Epithelial-mesenchymal plasticity determines estrogen receptor positive (ER+) breast cancer dormancy and reacquisition of an epithelial state drives awakening

Abstract

Estrogen receptor α-positive (ER+) breast cancers (BCs) represent more than 70% of all breast cancers and pose a particular clinical challenge because they recur up to decades after initial diagnosis and treatment. The mechanisms governing tumor cell dormancy and latent disease remain elusive due to a lack of adequate models. Here, we compare tumor progression of ER+ and triple-negative (TN) BC subtypes with a clinically relevant mouse intraductal xenografting approach (MIND). Both ER+ and TN BC cells disseminate already during the in situstage. However, TN disseminated tumor cells (DTCs) proliferate at the same rate as cells at the primary site and give rise to macro-metastases. ER+ DTCs have low proliferative indices, form only micro-metastases and lose epithelial characteristics. Expression of CDH1 is decreased whereas the mesenchymal marker VIM and the transcription factors, ZEB1/ZEB2, which control epithelial-mesenchymal plasticity (EMP) are increased.
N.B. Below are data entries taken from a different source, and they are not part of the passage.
(** * DNDC configuration editor and output dashboard: a shallow embedding

    The development follows the two Python sources:
    - [update_config.py]: the event list extractor, the event and soil
      merges, the auto-fertilization generator and the fraction sliders;
    - [dndc_dashboard.py]: the date reconstruction and date-range filter.

    Python values are embedded as a small JSON data type.  A Python
    exception is the result [None] of the embedded function. *)

From Stdlib Require Import ZArith List String Ascii Bool Lia.
From Stdlib Require Import DecimalString DecimalZ.
From Stdlib Require Import PrimFloat FloatOps SpecFloat FloatAxioms.
Import ListNotations.

Set Implicit Arguments.
Set Warnings "-register-all,-inexact-float".


(* ================================================================== *)
(** * Python values *)
(* ================================================================== *)

Module Py.

Open Scope string_scope.
Open Scope list_scope.

(** What [json.load] produces: [None], [bool], [int], [float], [str],
    [list] and [dict] (insertion ordered, keys are strings). *)
Inductive json : Type :=
| JNull
| JBool (b : bool)
| JInt (z : Z)
| JFloat (f : float)
| JStr (s : string)
| JList (l : list json)
| JDict (d : list (string * json)).

Definition dict := list (string * json).

Notation "x <- c ;; k" :=
  (match c with Some x => k | None => None end)
  (at level 61, c at next level, right associativity).

(** ** Dictionaries *)

(** [d[k]], with [None] for [KeyError]. *)
Fixpoint dict_get (k : string) (d : dict) : option json :=
  match d with
  | [] => None
  | (k', v) :: d' => if String.eqb k k' then Some v else dict_get k d'
  end.

(** [k in d] *)
Definition dict_has (k : string) (d : dict) : bool :=
  match dict_get k d with Some _ => true | None => false end.

(** [d.get(k, dflt)] *)
Definition get_default (d : dict) (k : string) (dflt : json) : json :=
  match dict_get k d with Some v => v | None => dflt end.

(** [d[k] = v]: an existing key keeps its position, a new key goes last. *)
Fixpoint dict_set (k : string) (v : json) (d : dict) : dict :=
  match d with
  | [] => [(k, v)]
  | (k', v') :: d' =>
      if String.eqb k k' then (k', v) :: d' else (k', v') :: dict_set k v d'
  end.

Definition keys (d : dict) : list string := map fst d.

(** [for key, value in src.items(): target[key] = value] *)
Definition assign_items (src target : dict) : dict :=
  fold_left (fun t kv => dict_set (fst kv) (snd kv) t) src target.

(** [k] is one of the keys that [assign_items src] assigns. *)
Definition assigned (k : string) (src : dict) : bool :=
  existsb (String.eqb k) (keys src).

(** The binding of the loop variable [key] after that loop: the last key of
    [src], or the earlier binding when [src] is empty. *)
Definition last_key (src : dict) (key : option string) : option string :=
  fold_left (fun _ kv => Some (fst kv)) src key.

(** ** Numbers: [==] across [bool], [int] and [float] *)

(** A number in canonical form: an integer, a binary fraction [m * 2^e]
    with [m] odd and [e < 0], or an infinity.  NaN has no canonical form. *)
Inductive num : Type :=
| NInt (z : Z)
| NFrac (neg : bool) (m : positive) (e : Z)
| NInf (neg : bool).

Fixpoint strip_twos (m : positive) (e : Z) : positive * Z :=
  match m with
  | xO m' => if (e <? 0)%Z then strip_twos m' (e + 1)%Z else (m, e)
  | _ => (m, e)
  end.

Definition num_of_finite (neg : bool) (m : positive) (e : Z) : num :=
  let '(m', e') := strip_twos m e in
  if (0 <=? e')%Z
  then NInt ((if neg then -1 else 1) * (Z.pos m' * 2 ^ e'))%Z
  else NFrac neg m' e'.

Definition num_of_float (f : float) : option num :=
  match Prim2SF f with
  | S754_zero _ => Some (NInt 0)
  | S754_infinity s => Some (NInf s)
  | S754_nan => None
  | S754_finite s m e => Some (num_of_finite s m e)
  end.

Definition num_of (j : json) : option num :=
  match j with
  | JBool b => Some (NInt (if b then 1 else 0))
  | JInt z => Some (NInt z)
  | JFloat f => num_of_float f
  | _ => None
  end.

Definition num_eqb (x y : num) : bool :=
  match x, y with
  | NInt a, NInt b => (a =? b)%Z
  | NFrac s m e, NFrac s' m' e' =>
      Bool.eqb s s' && (m =? m')%positive && (e =? e')%Z
  | NInf s, NInf s' => Bool.eqb s s'
  | _, _ => false
  end.

(** ** Comparison, truth value, membership *)

(** Elementwise comparison of two lists of equal length. *)
Fixpoint all2 (A : Type) (f : A -> A -> bool) (l m : list A) : bool :=
  match l, m with
  | [], [] => true
  | x :: l', y :: m' => f x y && all2 f l' m'
  | _, _ => false
  end.

(** [a == b].  Lists are compared element by element; dictionaries have
    the same number of keys, and every key of the first maps to an equal
    value in the second. *)
Fixpoint py_eq (a b : json) : bool :=
  match a, b with
  | JNull, JNull => true
  | JStr s, JStr t => String.eqb s t
  | JList l, JList m => all2 py_eq l m
  | JDict d, JDict e =>
      (List.length d =? List.length e)%nat &&
      forallb (fun kv => match dict_get (fst kv) e with
                         | Some w => py_eq (snd kv) w
                         | None => false
                         end) d
  | _, _ =>
      match num_of a, num_of b with
      | Some x, Some y => num_eqb x y
      | _, _ => false
      end
  end.

(** [bool(j)] *)
Definition py_truthy (j : json) : bool :=
  match j with
  | JNull => false
  | JBool b => b
  | JInt z => negb (z =? 0)%Z
  | JFloat f => negb (f =? 0)%float
  | JStr s => negb (String.eqb s "")
  | JList l => match l with [] => false | _ => true end
  | JDict d => match d with [] => false | _ => true end
  end.

(** NaN, the one number that [==] does not hold of itself. *)
Definition is_nan (j : json) : bool :=
  match j with
  | JFloat f => negb (f =? f)%float
  | _ => false
  end.

(** [a is b or a == b], the test that [in] and a dictionary lookup make,
    on the values of a loaded document.  [json.load] gives every NaN as one
    and the same object, so a NaN is the same as a NaN though not equal to
    it; a list or a dictionary compares its items by this test. *)
Fixpoint py_same (a b : json) : bool :=
  match a, b with
  | JList l, JList m => all2 py_same l m
  | JDict d, JDict e =>
      (List.length d =? List.length e)%nat &&
      forallb (fun kv => match dict_get (fst kv) e with
                         | Some w => py_same (snd kv) w
                         | None => false
                         end) d
  | _, _ => py_eq a b || (is_nan a && is_nan b)
  end.
(** What a cache lookup does to the state: it returns without throwing, logs no
    write and no request, leaves the databases alone, and changes the store
    at most by deleting the key it read. *)
Lemma getCachedOAStatus_effects doi w st :
  exists r evs st',
    getCachedOAStatus doi w st = (Ok r, st')
    /\ events st' = (events st ++ evs)%list
    /\ forallb (fun e => negb (is_cache_write e || is_fetch e)) evs = true
    /\ academicDatabases st' = academicDatabases st
    /\ (storage st' = storage st \/ storage st' = delete (cacheKey doi) (storage st))
    /\ ((forall op key, storage_fails w op key = false) -> r = None ->
        Js.truthy_opt doi = true -> storage st' !! cacheKey doi = None).
Proof.
  unfold getCachedOAStatus.
  destruct (Js.truthy_opt doi) eqn:Hdoi; cbn [negb].
  2:{ exists None, [], st. rewrite app_nil_r. repeat split; auto. discriminate. }
  unfold try_catch, storage_get, storage_remove, ask, mbind, M_bind.
  destruct (storage_fails w OpGet (cacheKey doi)) eqn:Hget.
  { eexists None, [_], _. cbn. repeat split; auto.
    intros Hok. now rewrite Hok in Hget. }
  destruct (storage st !! cacheKey doi) as [cached|] eqn:Hlook.
  2:{ eexists None, [_], _. cbn. repeat split; auto. }
  cbn [storage events academicDatabases].
  destruct (now w - timestamp cached <? COPYRIGHT_CONFIG.CACHE_DURATION).
  { eexists (Some _), [_], _. cbn. repeat split; auto. discriminate. }
  cbn [storage events academicDatabases].
  destruct (storage_fails w OpRemove (cacheKey doi)) eqn:Hrem.
  { eexists None, [_; _], _. cbn. rewrite <- app_assoc. repeat split; auto.
    intros Hok. now rewrite Hok in Hrem. }
  eexists None, [_; _], _. cbn. rewrite <- app_assoc. repeat split; auto.
  intros _ _ _. apply lookup_delete_eq.
Qed.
EMP is not detected earlier during ER+ BC development and not required for invasion or metastasis. In vivo, forced transition to the epithelial state through ectopic E-cadherin expression overcomes dormancy with increased growth of lung metastases. We conclude that EMP is essential for the generation of a dormant cell state and the development of latent disease. Targeting exit from EMP is of therapeutic potential.